### What you need to do
Your answer should repeat every line of the records below in which the word "code" appears.

### Data to process
BEGIN
(** C2 on the example: the refresh with [refresh1] succeeds and the old
    access token stops validating, but [refresh1] is accepted a second
    time, a hundred seconds later, and buys one more pair. *)
Theorem refresh_token_is_reusable :
  Demo.first_exchange.1.1
  = Ok {| Token_ := Demo.access1; TokenType := "Bearer"; atExpiresIn := 7200;
          RefreshToken := Demo.refresh1; atScopes := ["read"];
          atUserID := "user1"; atClientID := "app" |}
  /\ is_ok Demo.first_refresh.1.1 = true
  /\ ValidateAccessToken (Demo.at_second 1101) Demo.access1
       Demo.first_refresh.1.2 = Err "invalid access token"
  /\ Memory.Exists_ (Demo.at_second 1101) (refreshKey Demo.refresh1)
       Demo.first_refresh.1.2 = true
  /\ is_ok Demo.second_refresh.1.1 = true.
Proof. repeat split; vm_compute; reflexivity. Qed.

End ExchangeExamples.

(** ** The token generator and the random source *)
Section TokenFacts.
Context `{GoEnv}.
Import Config Token.

(** [generateUUID] has no error to return: [uuid.New] gives a UUID or does
    not come back. *)
Lemma generateUUID_no_error r : is_err (generateUUID r).1 = false.
Proof. unfold generateUUID. by destruct (uuid_New r) as [[u|] r']. Qed.

Lemma Generate_uuid cfg now l d r :
  TokenStyle_ cfg = TokenStyleUUID -> Generate cfg now l d r = generateUUID r.
Proof. unfold Generate. by intros ->. Qed.

(** The styles that read the random source in this package hand its error
    to the caller. *)
Lemma Generate_entropy_error cfg now l d r e r' :
  (forall n, rand_Read n r = (inr e, r')) ->
  (forall max, rand_Int max r = (inr e, r')) ->
  TokenStyle_ cfg ∈ [TokenStyleSimple; TokenStyleRandom32; TokenStyleRandom64;
                     TokenStyleRandom128; TokenStyleHash; TokenStyleTimestamp;
                     TokenStyleTik] ->
  Generate cfg now l d r = (Err e, r').
Proof.
  intros Hread Hint Hstyle. unfold Generate.
  repeat (apply elem_of_cons in Hstyle as [->|Hstyle]);
    [| | | | | | | by apply elem_of_nil in Hstyle]; simpl;
    unfold generateSimple, generateHash, generateTimestamp, generateTik;
    simpl; rewrite ?Hread, ?Hint; reflexivity.
Qed.

(** The signed style reads no randomness at all. *)
Lemma Generate_jwt cfg now l d r :
  TokenStyle_ cfg = TokenStyleJWT ->
  Generate cfg now l d r = (generateJWT cfg now l d, r).
Proof. unfold Generate. by intros ->. Qed.

(** C9 on the code.  With the UUID style, which is the default, [Generate]
    never has an error result, whatever the random source and the UUID
    library do: with the source failing, the run of the default
    configuration ends in the panic of [uuid.New].  The styles that read the
    source in this package return its error. *)
Theorem generate_uuid_cannot_report_failure :
  (forall cfg now l d r,
     is_err (Generate (SetTokenStyle cfg TokenStyleUUID) now l d r).1 = false)
  /\ Generate (H := Demo.env) DefaultConfig (Demo.at_second 5) "alice"
       "default" [None] = (Panic, [])
  /\ Generate (H := Demo.env) (Demo.styled TokenStyleSimple) (Demo.at_second 5)
       "alice" "default" [None] = (Err Demo.entropy_error, [])
  /\ Generate (H := Demo.env) (Demo.styled TokenStyleHash) (Demo.at_second 5)
       "alice" "default" [None] = (Err Demo.entropy_error, [])
  /\ Generate (H := Demo.env) (Demo.styled TokenStyleTimestamp)
       (Demo.at_second 5) "alice" "default" [None]
     = (Err Demo.entropy_error, [])
  /\ Generate (H := Demo.env) (Demo.styled TokenStyleTik) (Demo.at_second 5)
       "alice" "default" [Some Byte.x01; None]
     = (Err Demo.entropy_error, []).
Proof.
  split.
  - intros cfg now l d r. rewrite Generate_uuid by reflexivity.
    apply generateUUID_no_error.
  - repeat split; vm_compute; reflexivity.
Qed.

End TokenFacts.

(** * Further properties of the code *)

(** ** The in-memory storage: writes, deadlines and the sweeper *)
Section MemoryMore.
Import Memory.

Lemma Set_lookup now k v d (s : Storage) :
  (Set_ now k v d s).1 !! k
  = Some {| value_ := v;
            expiration := if 0 <? d then Unix (Add now d) else 0 |}.
Proof. apply lookup_insert_eq. Qed.

(** X1.  A value written with [Set] is what [Get] returns, and [Exists] is
    true, at every instant up to the deadline (at every instant at all when
    the duration is not positive); the other keys are not touched.  Past a
    deadline [Get] answers "key expired" and [Exists] is false, although the
    item is still in the map. *)
Theorem set_then_get :
  forall (s : Storage) (k : string) (v : value) (t0 : Time) (d : Duration)
         (t : Time),
    ((0 < d -> Unix t <= Unix (Add t0 d)) ->
     Get t k (Set_ t0 k v d s).1 = inl v
     /\ Exists_ t k (Set_ t0 k v d s).1 = true)
    /\ (0 < d -> Unix (Add t0 d) <> 0 -> Unix (Add t0 d) < Unix t ->
        Get t k (Set_ t0 k v d s).1 = inr ("key expired: " +:+ k)
        /\ Exists_ t k (Set_ t0 k v d s).1 = false
        /\ is_Some ((Set_ t0 k v d s).1 !! k))
    /\ (forall k', k' <> k -> (Set_ t0 k v d s).1 !! k' = s !! k')
    /\ (Set_ t0 k v d s).2 = None.
Proof.
  intros s k v t0 d t. pose proof (Set_lookup t0 k v d s) as Hk.
  split; [|split; [|split]].
  - intros Hin.
    assert (isExpired t {| value_ := v;
                           expiration := if 0 <? d then Unix (Add t0 d) else 0 |}
            = false) as Hlive.
    { apply not_true_iff_false. intros Hx. apply isExpired_true in Hx as [Hne Hlt].
      simpl in *. destruct (Z.ltb_spec 0 d); [|contradiction]. specialize (Hin H).
      lia. }
    split; [by rewrite (Get_live _ _ _ _ Hk Hlive)
           | by rewrite (Exists_live _ _ _ _ Hk Hlive)].
  - intros Hd Hne Hlt.
    assert (isExpired t {| value_ := v;
                           expiration := if 0 <? d then Unix (Add t0 d) else 0 |}
            = true) as Hexp.
    { apply isExpired_true. simpl. destruct (Z.ltb_spec 0 d); [auto | lia]. }
    split; [by rewrite (Get_expired _ _ _ _ Hk Hexp)|].
    split; [by rewrite (Exists_expired _ _ _ _ Hk Hexp) | by rewrite Hk].
  - intros k' Hk'. simpl. by rewrite lookup_insert_ne.
  - reflexivity.
Qed.

(** A value stored for 30 seconds at second 100, read at seconds 130 and
    131. *)
Lemma set_then_get_witness :
  Get (Demo.at_second 130) "k"
    (Set_ (Demo.at_second 100) "k" (VString "v") (30 * Second) NewStorage).1
  = inl (VString "v")
  /\ Get (Demo.at_second 131) "k"
       (Set_ (Demo.at_second 100) "k" (VString "v") (30 * Second) NewStorage).1
     = inr "key expired: k".
Proof.
  split.
  - apply (set_then_get NewStorage "k" (VString "v") (Demo.at_second 100)
             (30 * Second) (Demo.at_second 130)).
    intros _. vm_compute. intros Hc. discriminate Hc.
  - apply (set_then_get NewStorage "k" (VString "v") (Demo.at_second 100)
             (30 * Second) (Demo.at_second 131)).
    + reflexivity.
    + vm_compute. intros Hc. discriminate Hc.
    + reflexivity.
Defined.

(** X2.  [Delete] never fails.  After it the key is not found and does not
    exist, the other keys are as before, deleting a key that is not there
    changes nothing, and deleting twice is deleting once. *)
Theorem delete_is_idempotent :
  forall (s : Storage) (k : string) (now : Time),
    (Delete k s).2 = None
    /\ Get now k (Delete k s).1 = inr ("key not found: " +:+ k)
    /\ Exists_ now k (Delete k s).1 = false
    /\ (forall k', k' <> k -> (Delete k s).1 !! k' = s !! k')
    /\ (s !! k = None -> (Delete k s).1 = s)
    /\ (Delete k (Delete k s).1).1 = (Delete k s).1.
Proof.
  intros s k now. simpl. split; [reflexivity|].
  split; [apply Get_absent, lookup_delete_eq|].
  split; [apply Exists_absent, lookup_delete_eq|].
  split; [intros k' Hk'; by rewrite lookup_delete_ne|].
  split; [apply delete_id|]. apply delete_delete_eq.
Qed.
END
### Output of the exercise
(** C9 on the code.  With the UUID style, which is the default, [Generate]
(** * Further properties of the code *)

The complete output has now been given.